The captain of the U.S. aircraft carrier Theodore Roosevelt, in a blunt letter confirmed to Reuters on Tuesday, has called on Navy leadership for stronger measures to save the lives of his sailors and stop the spread of the coronavirus aboard the ship.

The four-page letter, the contents of which were confirmed by U.S. officials to Reuters, described a bleak situation on board the nuclear-powered, 5,000-person carrier as more and more sailors test positive for the virus.

The letter was first reported by the San Francisco Chronicle.

Captain Brett Crozier, the ship’s commanding officer, wrote that the carrier lacked enough quarantine and isolation facilities and warned the current strategy would slow but fail to eradicate the virus.

In the March 30 letter, he called for “decisive action” and removing over 4,000 sailors from the ship and isolating them.

“We are not at war. Sailors do not need to die. If we do not act now, we are failing to properly take care of our most trusted asset - our sailors,” Crozier wrote.

The carrier was in the Pacific when the Navy reported its first coronavirus case a week ago. It has since pulled into port in Guam, a U.S. island territory in the western Pacific.

In an interview with CNN on Tuesday, acting Navy Secretary Thomas Modly said he heard about Crozier's letter that morning, with Navy commanders "aware of this for about 24 hours." 

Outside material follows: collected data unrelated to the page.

(** * MediaWiki MCP server: session client and tool dispatcher

    A shallow embedding of [src/index.ts]: the class [MediaWikiClient] and
    the handler registered for [CallToolRequestSchema].  (The second
    variant of the file carries the same class and handler, reformatted.)

    Modelling conventions.
    - JavaScript values that travel as JSON are the inductive [Value],
      with NaN added (no JSON text denotes it, [Math.min] can yield it).
      Numbers are integers ([Z]); [String] and [JSON.stringify] print
      them in plain decimal, as the engine does for the safe integers
      (below 2^53 in absolute value), and a theorem about the text of a
      number argument states that range.  Objects are association lists
      in insertion order, their keys pairwise distinct.
    - Tool arguments are read through the casts of the handler: a field is
      absent or has the type its cast declares ([Arguments]).
    - [async] methods run to completion one after the other.  Each is a
      computation in the monad [M], which threads the client object and
      the list of requests handed to [fetch] and may end in a thrown
      exception; what was mutated before a [throw] stays mutated.
    - The remote wiki is a function [Remote] from the requests seen so far
      and the current request to the outcome of [fetch].  [apiUrl] is a
      URL that [new URL(..)] accepts.
    - Messages of engine-made exceptions follow V8. *)

From Stdlib Require Import ZArith List String Ascii Bool Lia DecimalString.
Import ListNotations.
Open Scope string_scope.
Open Scope Z_scope.

Set Implicit Arguments.
#[local] Set Warnings "-register-all".

(** ** Values *)

Inductive Value : Type :=
| VUndef
| VNull
| VBool (b : bool)
| VNum (z : Z)
| VNaN
| VStr (s : string)
| VArr (items : list Value)
| VObj (props : list (string * Value)).

(** Exceptions.  The source throws [new Error(msg)] only; the engine adds
    [TypeError] for a property read on [undefined] or [null] and for a
    call of a non-function, and the transport adds its own failures
    ([fetch] rejecting, [response.json()] rejecting).  All of them are
    instances of [Error] and carry a message. *)
Inductive exn : Type :=
| Error (msg : string)
| TypeError (msg : string)
| FetchError (msg : string)
| SyntaxError (msg : string).

Definition message (e : exn) : string :=
  match e with
  | Error m | TypeError m | FetchError m | SyntaxError m => m
  end.

Definition Result (A : Type) : Type := (exn + A)%type.

(** [String(z)] for an integer valued number: plain decimal, which is
    what the engine prints for a safe integer (beyond 2^53 a number is
    rounded, and from 1e21 on it is printed with an exponent). *)
Definition string_of_Z (z : Z) : string := NilZero.string_of_int (Z.to_int z).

Modly said the Navy is working to move sailors off the ship. "The problem is that Guam doesn't have enough beds right now, and so we're having to talk to the government there to see if we can get some hotel space, create some tent-type facilities there," Modly said.

Gov. Lou Leon Guerrero has previously said she received assurances from Joint Region Marianas that the sailors would remain isolated and on base away from the civilian population. 

“Navy leadership is moving quickly to take all necessary measures to ensure the health and safety of the crew of USS Theodore Roosevelt,” a Navy official said, speaking on condition of anonymity.

U.S. officials, also speaking on condition of anonymity, told Reuters that nearly 80 people aboard the ship had tested positive for the virus, a number likely to increase as all personnel on the ship are tested.

Still, the Navy declined to confirm exactly how many people aboard the Roosevelt have been infected.

Reuters first reported last week that the U.S. military has decided it will stop providing some of the more granular data about coronavirus infections within its ranks, citing concern that the information might be used by adversaries as the virus spreads.